The Courage to Create
When I think of the courage to create, and the accompanying traits of passion and perseverance that define Risk All Stars, I can’t help but think of Renee Crow of Kimpton Hotels and Restaurants.
Like a number of our Risk All Stars winners, Crow manages risk at a company that is experiencing rapid growth. Rapid growth brings opportunity. But rapid growth, as we know, carries risk.
When Crow joined Kimpton, the company owned 24 properties. Now, it owns more than 60.
Although customer service underlies so much, there is a laser focus on it in the hospitality business. Much is expected and very little is forgiven.
The organizations these professionals manage risk for are stronger because of their courage.
According to Crow, Kimpton sets high customer service standards, but it was also facing legal snares from guest and employee interactions gone bad. She devised a training program that enabled Kimpton staff across the country to re-enact various customer service scenarios and learn from them.
Crow humbly states that she did what she did because she’d seen enough bad training approaches to know better. But I say what she did was innately brilliant.

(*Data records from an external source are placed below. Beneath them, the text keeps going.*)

Lemma pause_walks_picked s cl need m :
  cluster_ok cl → (inited cl = true → active_cpus cl < 2 ^ 32) → 0 ≤ need ≤ active_cpus cl → need ≤ max_cpus (params cl) →
  (pause_walks e s cl need m).1 ≡ₚ lru cl ∧ picked s cl need m (pause_walks e s cl need m).2.
Proof.
  intros Hok Hs Hn Hmax. unfold pause_walks.
  set (la := lru_walk _ _ _ _ _).
  assert (la.1 ≡ₚ lru cl ∧ picked s cl need m la.2) as [Hp Ha].
  { split; [apply lru_walk_perm|]. apply (lru_walk_ind _ (picked s cl need m)).
    - split; [cbn; lia|]. exists ∅. cbn. split_and!; [set_solver..|]. unfold weight. rewrite size_empty. lia.
    - intros c a mv a' Hc. destruct (lru_in_mask cl c Hok Hc). apply pause_body_picked; [done|by apply Hs|lia]. }
  clearbody la.
  destruct (force_pass_picked s cl need m (negb (nr_not_preferred_cpus (params cl) =? 0)) la) as [Hp1 Ha1]; [done..|lia|done|done|done|].
  set (la1 := force_pass e s cl _ la) in *. clearbody la1.
  destruct (_ && _); [|done]. apply force_pass_picked; [done..|lia|done|done|done].
Qed.

Lemma part_body_union s p0 c a mv a' :
  to_pause a.2 ∪ to_part a.2 = to_pause p0 ∪ to_part p0 →
  part_body s c a = Some (mv, a') → to_pause a'.2 ∪ to_part a'.2 = to_pause p0 ∪ to_part p0.
Proof.
  destruct a as [n p]. unfold part_body. cbn [snd]. intros <-. destruct (n <=? 0); [done|].
  destruct (bool_decide _ && _) eqn:E; [|by intros [= <- <-]]. intros [= <- <-]. cbn.
  apply andb_true_iff in E as [Hc%bool_decide_eq_true _]. apply set_eq. intros x. destruct (decide (x = c)); set_solver.
Qed.

(** Picking the partial ones among them only distributes the CPUs. *)
Lemma try_to_partial_pause_union s cl p :
  let res := try_to_partial_pause s cl p in
  (∃ l, res.1 = set_lru l cl ∧ l ≡ₚ lru cl) ∧
  to_pause res.2 ∪ to_part res.2 = to_pause p ∪ to_part p.
Proof.
  unfold try_to_partial_pause. destruct (_ <=? 0).
  { cbn. split; [|done]. exists (lru cl). split; [by destruct cl|done]. }
  set (num := s32 _). destruct (lru_walk _ _ _ _ _) as [l [n q]] eqn:E. cbn [fst snd]. split.
  - exists l. split; [done|]. change l with (l, (n, q)).1. rewrite <-E. apply lru_walk_perm.
  - change q with (l, (n, q)).2.2. rewrite <-E.
    apply (lru_walk_ind _ (λ a, to_pause a.2 ∪ to_part a.2 = to_pause p ∪ to_part p)); [done|].
    intros c a mv a' _. apply part_body_union.
Qed.

(** A moved CPU leaves the CPUs to pause, so that it is passed when it is met again:
    the walk for the partial pauses, which no count stops, ends within twice the
    length of the list, and [part_fuel] does not cut it short. *)
Definition left_to_visit (rest : list Z) (p : pick) : nat :=
  length rest + length (filter (λ c, c ∈ to_pause p) rest).

Lemma part_walk_ends s f f' before rest num p :
  (left_to_visit rest p ≤ f)%nat → (left_to_visit rest p ≤ f')%nat →
  lru_walk (part_body s) f before rest (num, p) = lru_walk (part_body s) f' before rest (num, p).
Proof.
  revert f' before rest num p. induction f as [|f IH]; intros f' before rest num p Hf Hf'; destruct rest as [|c rest].
  { by destruct f'. }
  { unfold left_to_visit in Hf. cbn [length] in Hf. lia. }
  { by destruct f'. }
  destruct f' as [|f']; [unfold left_to_visit in Hf'; cbn in Hf'; lia|]. cbn [lru_walk part_body].
  assert (∀ q, (length (filter (λ x, x ∈ to_pause q) rest) ≤ length (filter (λ x, x ∈ to_pause q) (c :: rest)))%nat) as Hcons
    by (intros q; rewrite filter_cons; case_decide; cbn; lia).
  destruct (num <=? 0); [done|]. destruct (bool_decide _ && _) eqn:E.
  - apply andb_true_iff in E as [Hc%bool_decide_eq_true _]. destruct rest as [|x rest]; [done|].
    set (q := mk_pick _ _). assert (left_to_visit ((x :: rest) ++ [c]) q < left_to_visit (c :: x :: rest) p)%nat as Hlt.
    { unfold left_to_visit. rewrite list.filter_app, !length_app, (filter_cons_True _ c (x :: rest)) by done. cbn [length].
      rewrite (filter_cons_False _ c []) by (unfold q; cbn; set_solver). change (filter (λ c0, c0 ∈ to_pause q) []) with (@nil Z). cbn [length].
      assert (∀ l, length (filter (λ y, y ∈ to_pause q) l) ≤ length (filter (λ y, y ∈ to_pause p) l))%nat as Hsub.
      { intros l. induction l as [|y l IHl]; [done|]. rewrite !filter_cons.
        destruct (decide (y ∈ to_pause q)) as [Hy|]; destruct (decide (y ∈ to_pause p)); cbn [length]; try lia.
        unfold q in Hy. cbn in Hy. set_solver. }
      pose proof (Hsub (x :: rest)). cbn [length] in *. lia. }
    apply IH; lia.
  - apply IH; unfold left_to_visit in *; cbn [length] in *; specialize (Hcons p); lia.
Qed.

Lemma part_fuel_enough s l before num p f :
  (part_fuel l ≤ f)%nat →
  lru_walk (part_body s) f before l (num, p) = lru_walk (part_body s) (part_fuel l) before l (num, p).
Proof.
  intros Hf. assert (left_to_visit l p ≤ part_fuel l)%nat as H.
  { unfold left_to_visit, part_fuel. pose proof (length_filter (λ c, c ∈ to_pause p) l). lia. }
  apply part_walk_ends; lia.
Qed.

(** [need] as [do_core_ctl] takes it. *)
Lemma apply_limits_max cl n :
  cluster_ok cl → 0 ≤ n →
  let need := apply_limits e cl n in
  0 ≤ need ∧ (need < num_cpus cl → need ≤ max_cpus (params cl)).
Proof.
  intros Hok Hn. unfold apply_limits. pose proof (co_num _ Hok). pose proof (weight_nonneg (cpu_mask cl)).
  pose proof (co_min _ Hok). pose proof (co_max _ Hok).
  destruct (_ || _); [cbn; lia|]. destruct (_ && _); cbn; lia.
Qed.

(** ** The loop over the clusters *)
Lemma for_each_ind {A} (f : nat → cluster_data → core_ctl * A → core_ctl * A) (P : nat → core_ctl * A → Prop) sa :
  P 0%nat sa →
  (∀ i sa', (i < length (clusters sa.1))%nat → P i sa' →
     P (S i) (match clusters sa'.1 !! i with Some cl => f i cl sa' | None => sa' end)) →
  P (length (clusters sa.1)) (for_each_cluster f sa).
Proof.
  intros H0 HS. unfold for_each_cluster. set (n := length (clusters sa.1)) in *.
  assert (∀ k m sa', (m + k = n)%nat → P m sa' →
    P n (foldl (λ sa i, match clusters sa.1 !! i with Some cl => f i cl sa | None => sa end) sa' (seq m k))) as Hgen.
  { intros k. induction k as [|k IH]; intros m sa' Hmk HP; cbn [seq foldl].
    - by replace n with m by lia.
    - apply IH; [lia|]. apply HS; [lia|done]. }
  by apply Hgen.
Qed.

(** A cluster after its turn: only the order and the active count differ. *)
Definition turned (cl cl' : cluster_data) : Prop :=
  ∃ l n, cl' = set_active n (set_lru l cl) ∧ l ≡ₚ lru cl.

Lemma turned_refl cl : turned cl cl.
Proof. exists (lru cl), (active_cpus cl). by destruct cl. Qed.
Lemma turned_active n cl : turned cl (set_active n cl).
Proof. by exists (lru cl), n. Qed.
Lemma turned_lru l cl cl' : turned cl cl' → l ≡ₚ lru cl' → turned cl (set_lru l cl').
Proof. intros (l' & n & -> & Hp) Hl. exists l, n. split; [done|]. by rewrite Hl. Qed.
Lemma turned_ok cl cl' : turned cl cl' → cluster_ok cl → cluster_ok cl'.
Proof.
  intros (l & n & -> & Hp) [H1 H2 H3 H4 H5 H6 H7]. split; try done. cbn in *. destruct (inited cl).
  - by rewrite Hp.
  - rewrite H3 in Hp. by apply Permutation_nil_r in Hp.
Qed.
Lemma turned_trans a b c : turned a b → turned b c → turned a c.
Proof.
  intros (l & n & -> & Hp) (l' & n' & -> & Hp'). exists l', n'. split; [done|]. by rewrite Hp'.
Qed.

(** The number of CPUs a cluster may lose. *)
Definition spare (s : core_ctl) (cl : cluster_data) : Z :=
  Z.max 0 (get_active_cpu_count s cl - apply_limits e cl (need_cpus cl)).
Definition mentioned (p : pick) : cpumask := to_pause p ∪ to_part p.

(** [k] clusters had their turn. *)
Record adjusted (s0 : core_ctl) (k : nat) (sa : core_ctl * (pick * pick)) : Prop := {
  ad_frame : ∃ l, sa.1 = set_clusters l s0 ∧ Forall2 turned (clusters s0) l;
  ad_spare i cl : clusters s0 !! i = Some cl →
    weight (mentioned sa.2.1 ∩ cpu_mask cl) ≤ spare s0 cl ∧
    ((k ≤ i)%nat → mentioned sa.2.1 ∩ cpu_mask cl = ∅);
  ad_range c : c ∈ mentioned sa.2.1 → ∃ i cl, clusters s0 !! i = Some cl ∧ c ∈ cpu_mask cl;
}.

Record clusters_ok (s : core_ctl) : Prop := {
  cs_each i cl : clusters s !! i = Some cl → cluster_ok cl;
  cs_disj i j cl cl' : clusters s !! i = Some cl → clusters s !! j = Some cl' → i ≠ j →
    cpu_mask cl ## cpu_mask cl';
}.

(** Adding CPUs of cluster [k] to the CPUs to pause. *)
Lemma adjusted_pick s0 k cl0 cl1 s pause unpause sel pause' :
  clusters_ok s0 → clusters s0 !! k = Some cl0 → adjusted s0 k (s, (pause, unpause)) →
  turned cl0 cl1 → mentioned pause' = mentioned pause ∪ sel →
  sel ⊆ cpu_mask cl0 → weight sel ≤ spare s0 cl0 →
  adjusted s0 (S k) (set_cluster k cl1 s, (pause', unpause)).
Proof.
  intros Hs Hk [(l & Hl & Hf) Hsp Hrg] Ht Hm Hsel Hw. cbn [fst snd] in *. subst s. split; cbn [fst snd].
  - exists (<[k := cl1]> l). split; [done|]. rewrite <-(list_insert_id _ _ _ Hk). by apply Forall2_insert.
  - intros i cl Hi. destruct (Hsp i cl Hi) as [Hsp1 Hsp2]. rewrite Hm. destruct (decide (i = k)) as [->|Hne].
    + rewrite Hk in Hi. injection Hi as <-. rewrite intersection_union_r_L, Hsp2, union_empty_l_L by lia.
      rewrite (proj1 (subseteq_intersection_L _ _) Hsel). split; [done|lia].
    + assert ((mentioned pause ∪ sel) ∩ cpu_mask cl = mentioned pause ∩ cpu_mask cl) as ->
        by (pose proof (cs_disj _ Hs i k cl cl0 Hi Hk Hne); set_solver).
      split; [done|]. intros Hle. apply Hsp2. lia.
  - intros c. rewrite Hm. intros [Hc|Hc]%elem_of_union; [by apply Hrg|]. exists k, cl0. set_solver.
Qed.

Lemma set_cluster_twice i a b s : set_cluster i a (set_cluster i b s) = set_cluster i a s.
Proof. unfold set_cluster, set_clusters. cbn. by rewrite list_insert_insert_eq. Qed.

She took a risk, or a negative, and created employee engagement across the board in seeking solutions. This is an era when employee disengagement is reported to be at high levels across many industries. The cost of risk at Kimpton has plummeted as a result.
The creative courage of Risk All Stars winner Kris Finell of Rytec Corp. also comes to mind. Finell possessed not merely the courage to create, but also the moxie to confront.
Rytec, another fast growing company, is a manufacturer of high-speed industrial doors. You can easily see the risks and the results when something goes wrong.
Rytec salesmen were in the habit of removing industrial door safety features at the behest of customers. Finell, practically brand new in her role as risk manager, put a stop to it.
Waivers that allow customers to remove safety features on Rytec doors are now a thing of the past.
Finell also had the courage to remove a broker that was friends with one of her supervisors. The relationship wasn’t working for her vision, so she vetted a number of candidates and chose one with the right fit for her.
Talking to these Risk All Stars reminded me that it’s not enough to see something; you have to say and do something. The organizations these professionals manage risk for are stronger because of their courage.